▸ **How to complete this task**
Find the string "nodes" in the material. Copy every line that has it.

Input for this task Start Marker

(** In the scenario stop 0 has three departures with two distinct (route,
    destination) pairs, and stop 1 has none: the map has the entries of the
    two stops, the first with a line of route 1, the route of the departure
    emplaced last, and a line of route 0, with the ids 1 and 2, the second
    without lines. *)
Example line_ids_scenario :
  (fun kse =>
     (fst kse,
      (fun line => (TransitLine.lineid line, TransitLine.routeid line))
        <$> StopEdges.lines (snd kse)))
    <$> ScenarioTile.stop_edge_map
  = [(mkGraphId 0 2 0, [(1, 1); (2, 0)]%Z); (mkGraphId 0 2 1, [])] /\
  size (distinct_pairs
          (emplaced ScenarioBuild.departures (mkGraphId 0 2 0))) = 2.
Proof. split; vm_compute; reflexivity. Qed.

(** ** The loop over the connections of a road node *)

Section ConnectionLoopFacts.
Context {baldr : Baldr} {builder : GraphTileBuilder.Ops}.
Variable counts : gmap GraphId nat.
Variable conns : list OSMConnectionEdge.t.


End ConnectionLoopFacts.



(** ** The loop over the connections, for stops in the tile set *)

Section ConnectionLoopEnds.
Context {baldr : Baldr} {builder : GraphTileBuilder.Ops}.
Variable fuel : nat.
Variable counts : gmap GraphId nat.
Variable conns : list OSMConnectionEdge.t.

(** When the loop over the connections of a node ends, the next
    connection, if there is one, is not one of this node. *)
Lemma connection_loop_stops n edge_index : forall st st',
  connection_loop counts conns n edge_index st = Ok st' ->
  forall c,
    conns !! rs_added_edges st' = Some c ->
    id (OSMConnectionEdge.osm_node c) <> rs_nodeid st.
Proof.
  induction n as [|n IH]; intros st st' Hrun c Hc; simpl in Hrun;
    [discriminate|].
  destruct (conns !! rs_added_edges st) as [conn|] eqn:Hconn.
  2:{ inversion Hrun; subst st'. rewrite Hconn in Hc. discriminate. }
  destruct (id (OSMConnectionEdge.osm_node conn) =? rs_nodeid st) eqn:Hid.
  2:{ inversion Hrun; subst st'. rewrite Hconn in Hc.
      inversion Hc; subst c. apply Nat.eqb_neq in Hid. exact Hid. }
  destruct (Is_Valid (GetGraphId (OSMConnectionEdge.stop_node conn) counts));
    simpl in Hrun.
  2:{ apply (IH _ _ Hrun _ Hc). }
  destruct (GraphTileBuilder.AddEdgeInfo 0 (OSMConnectionEdge.osm_node conn)
              (GetGraphId (OSMConnectionEdge.stop_node conn) counts)
              (OSMConnectionEdge.shape conn) (rs_tables st))
    as [[offset added] tables'].
  apply (IH _ _ Hrun _ Hc).
Qed.



End ConnectionLoopEnds.


(** ** [AddOSMConnection] *)

Section AddOSMConnectionFacts.
Context {baldr : Baldr} {geo : midgard.Ops}.

(** [std::max(1.0f, x)] is [x] when [x] is above 1.0 and 1.0 otherwise. *)
Lemma f_max_one x :
  f_max f_one x = if SFltb f_one x then x else f_one.
Proof. reflexivity. Qed.

(** C7.  When the search has found a closest edge, the test on the two
    nodes passes, and the connections added are: one to the start node,
    with the shape from the start node to the closest point and on to the
    stop, exactly when the tile base of the stop is the tile base of the
    start node; then one to the end node, with the shape from the end node
    back to the closest point and on to the stop, exactly when the tile base
    of the stop is the tile base of the end node and the start and end nodes
    have the same tile id.  The length of each is [std::max] of 1.0 and the
    length of its shape: the length of the shape when that is above 1.0,
    and 1.0 otherwise. *)
Theorem AddOSMConnection_connections (stop : Transit_Stop.t)
  (tile : GraphTile.t) (connection_edges : list OSMConnectionEdge.t)
  (st : Closest) :
  closest_search (Transit_Stop.lon stop, Transit_Stop.lat stop)
    (Transit_Stop.osm_way_id stop) tile = Ok st ->
  Is_Valid (startnode st) || Is_Valid (endnode st) = true ->
  (0 <= snd (closest st) < Z.of_nat (List.length (closest_shape st)))%Z ->
  let stop_ll := (Transit_Stop.lon stop, Transit_Stop.lat stop) in
  let shape :=
    take (S (Z.to_nat (snd (closest st)))) (closest_shape st) ++
    [fst (fst (closest st)); stop_ll] in
  let shape2 :=
    rev (drop (Z.to_nat (snd (closest st) + 1)) (closest_shape st)) ++
    [fst (fst (closest st)); stop_ll] in
  let to_start :=
    OSMConnectionEdge.mk (startnode st) (Transit_Stop.graphid stop)
      (f_max f_one (midgard.length shape)) shape in
  let to_end :=
    OSMConnectionEdge.mk (endnode st) (Transit_Stop.graphid stop)
      (f_max f_one (midgard.length shape2)) shape2 in
  AddOSMConnection stop tile connection_edges
  = Ok (connection_edges ++
        (if bool_decide (Tile_Base (Transit_Stop.graphid stop)
                         = Tile_Base (startnode st))
         then [to_start] else []) ++
        (if bool_decide (Tile_Base (Transit_Stop.graphid stop)
                         = Tile_Base (endnode st))
            && (tileid (startnode st) =? tileid (endnode st))
         then [to_end] else [])) /\
  OSMConnectionEdge.length to_start
  = (if SFltb f_one (midgard.length shape) then midgard.length shape
     else f_one) /\
  OSMConnectionEdge.length to_end
  = (if SFltb f_one (midgard.length shape2) then midgard.length shape2
     else f_one).
Proof.
  intros Hsearch Hfound Hindex. cbv zeta.
  split; [|split; reflexivity].
  unfold AddOSMConnection. rewrite Hsearch. cbn [Res.bind].
  unfold connect.
  assert (Hguard : negb (Is_Valid (startnode st))
                   && negb (Is_Valid (endnode st)) = false).
  { rewrite <- negb_orb, Hfound. reflexivity. }
  rewrite Hguard.
  unfold shape_from_start, shape_from_end.
  destruct (Z.ltb_spec (snd (closest st)) 0) as [Hneg|_]; [lia|].
  destruct (Z.leb_spec (Z.of_nat (List.length (closest_shape st)))
              (snd (closest st))) as [Hpast|_]; [lia|].
  destruct (Z.ltb_spec (snd (closest st)) (-1)) as [Hneg|_]; [lia|].
  cbn [orb].
  destruct (bool_decide (Tile_Base (Transit_Stop.graphid stop)
                         = Tile_Base (startnode st)));
    destruct (bool_decide (Tile_Base (Transit_Stop.graphid stop)
                           = Tile_Base (endnode st)));
    destruct (tileid (startnode st) =? tileid (endnode st));
    cbn [Res.bind andb]; rewrite ?app_nil_r, <- ?app_assoc; reflexivity.
Qed.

Input for this task End Marker

▸ **Task answer**
    nodes passes, and the connections added are: one to the start node,
    of the stop is the tile base of the end node and the start and end nodes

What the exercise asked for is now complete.